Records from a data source
(* ===== verification/Server.v ===== *)
(** * The server, its children and its main loop

    src/server/server.h, server.cc, signals.cc and ignore_sigpipe.cc, with what
    task_manager.cc and httpserver.cc offer to the main loop: starting the sub-servers
    and background tasks, waiting in [select], shutting down, and signals.

    What the operating system answers is an argument: [select] is a function of the sets
    it is given, and between two rounds bytes may arrive at the socket pair that wakes
    the main loop up.  A loop that is still running when the given rounds are over ends
    in [OutOfFuel]. *)

From S2P Require Import Prelude Json TaskQueue ThreadPool TaskManager IoWrappers.

(** ** State *)

(** The sets of file descriptors given to [select], with the timeout in milliseconds. *)
Record FdSets := mkFdSets { rfds : gset Z; wfds : gset Z; efds : gset Z; max_fd : Z; timeout : option N }.

(** The bytes in the socket pair of the server, and everything the children own. *)
Record World (W : Type) := mkWorld { nudges : list ascii; outside : W }.
Arguments mkWorld {W}.
Arguments nudges {W}.
Arguments outside {W}.

(** The virtual methods of [SubServer] and [BackgroundTask]. *)
Record SubServer (W : Type) := mkSubServer {
  ss_start : M (World W) ();
  ss_stop : M (World W) ();
  ss_join : M (World W) ();
  ss_get_fdsets : FdSets → M (World W) FdSets;
  ss_serve : FdSets → bool → M (World W) ();
}.
Arguments mkSubServer {W}.
Arguments ss_start {W}.
Arguments ss_stop {W}.
Arguments ss_join {W}.
Arguments ss_get_fdsets {W}.
Arguments ss_serve {W}.

Record BackgroundTask (W : Type) := mkBackgroundTask {
  bt_start : M (World W) ();
  bt_stop : M (World W) ();
  bt_join : M (World W) ();
}.
Arguments mkBackgroundTask {W}.
Arguments bt_start {W}.
Arguments bt_stop {W}.
Arguments bt_join {W}.

Inductive signum := SIGINT | SIGTERM | SIGCHLD | SIGPIPE.
Inductive disposition := SIG_DFL | Handle_sig | Emergency_exit_handler | Catcher.

#[export] Instance signum_eq_dec : EqDecision signum.
Proof. solve_decision. Defined.

(** The write end of the socket pair is only written to, by [Server_shutdown]. *)
Record Server (W : Type) := mkServer {
  sv_started : bool;
  shutting_down : bool;
  nudge_read_end : Z;
  open_ends : gset Z;
  servers : gmap string (SubServer W);
  bgtasks : gmap string (BackgroundTask W);
  handlers : signum → disposition;
  world : World W;
}.
Arguments mkServer {W}.
Arguments sv_started {W}.
Arguments shutting_down {W}.
Arguments nudge_read_end {W}.
Arguments open_ends {W}.
Arguments servers {W}.
Arguments bgtasks {W}.
Arguments handlers {W}.
Arguments world {W}.

Section server.
Context {W : Type}.
Implicit Types s : Server W.

Definition new_Server (w : World W) : Server W := mkServer false false (-1) ∅ ∅ ∅ (λ _, SIG_DFL) w.

Definition set_sv_started s : Server W :=
  mkServer true (shutting_down s) (nudge_read_end s) (open_ends s) (servers s) (bgtasks s) (handlers s) (world s).
Definition set_shutting_down s : Server W :=
  mkServer (sv_started s) true (nudge_read_end s) (open_ends s) (servers s) (bgtasks s) (handlers s) (world s).
Definition set_ends (r : Z) (o : gset Z) s : Server W :=
  mkServer (sv_started s) (shutting_down s) r o (servers s) (bgtasks s) (handlers s) (world s).
Definition set_handlers (h : signum → disposition) s : Server W :=
  mkServer (sv_started s) (shutting_down s) (nudge_read_end s) (open_ends s) (servers s) (bgtasks s) h (world s).
Definition set_world (w : World W) s : Server W :=
  mkServer (sv_started s) (shutting_down s) (nudge_read_end s) (open_ends s) (servers s) (bgtasks s) (handlers s) w.

(** A method of a child. *)
Definition on_world {A} (m : M (World W) A) : M (Server W) A := λ s,
  let '(w, r) := m (world s) in (set_world w s, r).

Definition Server_add (name : string) (server : SubServer W) : M (Server W) () := modifyM (λ s,
  mkServer (sv_started s) (shutting_down s) (nudge_read_end s) (open_ends s) (<[name := server]> (servers s)) (bgtasks s)
    (handlers s) (world s)).
Definition Server_add_bg_task (name : string) (task : BackgroundTask W) : M (Server W) () := modifyM (λ s,
  mkServer (sv_started s) (shutting_down s) (nudge_read_end s) (open_ends s) (servers s) (<[name := task]> (bgtasks s))
    (handlers s) (world s)).

(** [shutdown], from any thread or signal handler: a byte for the main loop. *)
Definition Server_shutdown : M (World W) () := modifyM (λ w, mkWorld (nudges w ++ ["S"%char]) (outside w)).
Definition Server_emergency_shutdown : M (World W) () := mret ().

(** [catch(...)], with and without throwing again. *)
Definition catch_all {A} (m : M (Server W) A) (handler : error → M (Server W) A) : M (Server W) A := λ s,
  match m s with (s, Throw e) => handler e s | r => r end.
Definition ignoring (ignore_errors : bool) (m : M (Server W) ()) : M (Server W) () :=
  if ignore_errors then catch_all m (λ _, mret ()) else m.

(** ** Children *)

Definition start_children : M (Server W) () :=
  s ← getM;
  for_each (sorted_items (servers s)) (λ '(_, c), on_world (ss_start c)) ;;
  for_each (sorted_items (bgtasks s)) (λ '(_, c), on_world (bt_start c)).

Definition Server_stop_children (ignore_errors : bool) : M (Server W) () :=
  s ← getM;
  for_each (sorted_items (bgtasks s)) (λ '(_, c), ignoring ignore_errors (on_world (bt_stop c))) ;;
  for_each (sorted_items (servers s)) (λ '(_, c), ignoring ignore_errors (on_world (ss_stop c))).

Definition Server_join_children (ignore_errors : bool) : M (Server W) () :=
  s ← getM;
  for_each (sorted_items (bgtasks s)) (λ '(_, c), ignoring ignore_errors (on_world (bt_join c))) ;;
  for_each (sorted_items (servers s)) (λ '(_, c), ignoring ignore_errors (on_world (ss_join c))).

(** ** Signals *)

(** Which calls of [sigaction] succeed, and whether the process is the one that set the
    handlers up. *)
Context (sigaction_ok : signum → bool) (own_process : bool).

Definition set_disposition (sig : signum) (d : disposition) s : Server W :=
  set_handlers (λ g, if decide (g = sig) then d else handlers s g) s.

Definition sigaction (sig : signum) (d : disposition) : M (Server W) bool := λ s,
  if sigaction_ok sig then (set_disposition sig d s, Ok true) else (s, Ok false).

Definition must_set (sig : signum) (d : disposition) (msg : string) : M (Server W) () :=
  ok ← sigaction sig d; if ok : bool then mret () else throwM (SysError msg).

Definition ignore_sigpipe : M (Server W) () := must_set SIGPIPE Catcher "Failed to install SIGPIPE handler".

Definition set_up_signal_handlers : M (Server W) () :=
  must_set SIGINT Handle_sig "Unable to set SIGINT handler" ;;
  must_set SIGCHLD Handle_sig "Unable to set SIGCHLD handler" ;;
  must_set SIGTERM Emergency_exit_handler "Unable to set SIGTERM handler" ;;
  ignore_sigpipe.

Definition release_signal_handlers : M (Server W) () :=
  sigaction SIGTERM SIG_DFL ;; sigaction SIGINT SIG_DFL ;; sigaction SIGCHLD SIG_DFL ;; mret ().

Definition set_up_emergency_signal_handlers : M (Server W) () :=
  ok ← sigaction SIGINT Emergency_exit_handler; if ok : bool then mret () else release_signal_handlers.

(** What becomes of the process when a handler returns or exits. *)
Inductive fate := Continues | Exits (code : Z) | Killed (sig : signum).

(** The process itself is in the group: the signal waits until the handler returns. *)
Definition signal_process_group (sig : signum) : M (Server W) fate := sigaction sig SIG_DFL ;; mret (Killed sig).

Definition emergency_exit_handler (sig : signum) : M (Server W) fate :=
  (if own_process then on_world Server_emergency_shutdown else mret ()) ;;
  signal_process_group sig ;; release_signal_handlers ;; mret (Exits 0).

Definition handle_sig (sig : signum) : M (Server W) fate :=
  match sig with
  | SIGINT =>
      (if own_process then on_world Server_shutdown else mret ()) ;;
      set_up_emergency_signal_handlers ;; mret Continues
  | SIGCHLD => mret Continues
  | _ => release_signal_handlers ;; signal_process_group sig
  end.

(** A signal arrives. *)
Definition deliver (sig : signum) : M (Server W) fate :=
  s ← getM;
  match handlers s sig with
  | Handle_sig => handle_sig sig
  | Emergency_exit_handler => emergency_exit_handler sig
  | Catcher => mret Continues
  | SIG_DFL => mret (match sig with SIGCHLD => Continues | _ => Killed sig end)
  end.

(** ** The main loop *)

(** What the operating system does in one round: the bytes that arrive before [select]
    returns, what [select] answers, and the error of [recv], if any. *)
Record round := mkRound {
  arrived : list ascii;
  select : FdSets → option (N * N) → sysanswer (N * FdSets);
  recv_error : option Z;
}.

(** The timeout as seconds and microseconds. *)
Definition timeval (timeout : N) : N * N :=
  let tv_sec := (timeout / 1000)%N in (tv_sec, (timeout - tv_sec * 1000) * 1000)%N.

Definition FD_SET_read (fd : Z) (f : FdSets) : FdSets :=
  mkFdSets ({[fd]} ∪ rfds f) (wfds f) (efds f) (if decide (max_fd f < fd)%Z then fd else max_fd f) (timeout f).

Fixpoint gather_fdsets (l : list (string * SubServer W)) (f : FdSets) : M (Server W) FdSets :=
  match l with
  | [] => mret f
  | (_, c) :: l => f ← on_world (ss_get_fdsets c f); gather_fdsets l f
  end.

(** Reading the nudges: whether one of them asks for a shutdown. *)
Definition read_nudges (recv_error : option Z) : M (Server W) bool :=
  s ← getM;
  let content := String.string_of_list_ascii (take CHUNKSIZE (nudges (world s))) in
  match io_recv_append [match recv_error with Some e => Failed e | None => Answered content end] "" with
  | None => liftM OutOfFuel
  | Some (_, false) => throwM (SysError "Couldn't read from internal socket")
  | Some (result, true) =>
      (if recv_error is None
       then modifyM (λ s, set_world (mkWorld (drop CHUNKSIZE (nudges (world s))) (outside (world s))) s) else mret ()) ;;
      if bool_decide ("S"%char ∈ bytes result) then modifyM set_shutting_down ;; mret true else mret false
  end.

Definition call_subservers (sets : FdSets) (timed_out : bool) : M (Server W) () :=
  s ← getM; for_each (sorted_items (servers s)) (λ '(_, c), on_world (ss_serve c sets timed_out)).

Fixpoint Server_mainloop (rounds : list round) : M (Server W) () :=
  s ← getM;
  if shutting_down s then mret ()
  else
    match rounds with
    | [] => liftM OutOfFuel
    | r :: rounds =>
        modifyM (λ s, set_world (mkWorld (nudges (world s) ++ arrived r) (outside (world s))) s) ;;
        sets ← gather_fdsets (sorted_items (servers s)) (FD_SET_read (nudge_read_end s) (mkFdSets ∅ ∅ ∅ 0 None));
        match select r sets (timeval <$> timeout sets) with
        | Failed e => if decide (e = EINTR) then Server_mainloop rounds else throwM (SysError "Select failed")
        | Answered (ret, sets) =>
            let timed_out := (ret =? 0)%N in
            stop ← (if negb timed_out && bool_decide (nudge_read_end s ∈ rfds sets) then read_nudges (recv_error r) else mret false);
            if stop : bool then mret () else (call_subservers sets timed_out ;; Server_mainloop rounds)
        end
    end.

(** ** Running *)

(** The two ends of the socket pair, if it can be made, and which can be closed. *)
Context (socketpair : sysanswer (Z * Z)) (close_ok : Z → bool).

Definition close_end (fd : Z) : M (Server W) bool := λ s,
  if bool_decide (fd ∈ open_ends s) && close_ok fd then (set_ends (nudge_read_end s) (open_ends s ∖ {[fd]}) s, Ok true) else (s, Ok false).

Definition must_close (fd : Z) : M (Server W) () :=
  ok ← close_end fd; if ok : bool then mret () else throwM (SysError "Couldn't close internal socketpair").

Definition run_children (rounds : list round) (write_end read_end : Z) : M (Server W) () :=
  start_children ;; Server_mainloop rounds ;; Server_stop_children false ;; Server_join_children false ;;
  release_signal_handlers ;; must_close write_end ;; must_close read_end.

Definition clean_up (write_end read_end : Z) : M (Server W) () :=
  Server_stop_children true ;; Server_join_children true ;; release_signal_handlers ;;
  close_end write_end ;; close_end read_end ;; mret ().

Definition Server_run (rounds : list round) : M (Server W) () :=
  s ← getM;
  if sv_started s || shutting_down s then mret ()
  else
    modifyM set_sv_started ;;
    match socketpair with
    | Failed _ => throwM (SysError "Couldn't create internal socketpair")
    | Answered (write_end, read_end) =>
        modifyM (set_ends read_end {[write_end; read_end]}) ;;
        set_up_signal_handlers ;;
        catch_all (run_children rounds write_end read_end) (λ e, clean_up write_end read_end ;; throwM e)
    end.
End server.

• **Required action**:
Would you report every line of the entries above containing the word "Catcher"?

• **Result of this task**:
Inductive disposition := SIG_DFL | Handle_sig | Emergency_exit_handler | Catcher.
Definition ignore_sigpipe : M (Server W) () := must_set SIGPIPE Catcher "Failed to install SIGPIPE handler".
  | Catcher => mret Continues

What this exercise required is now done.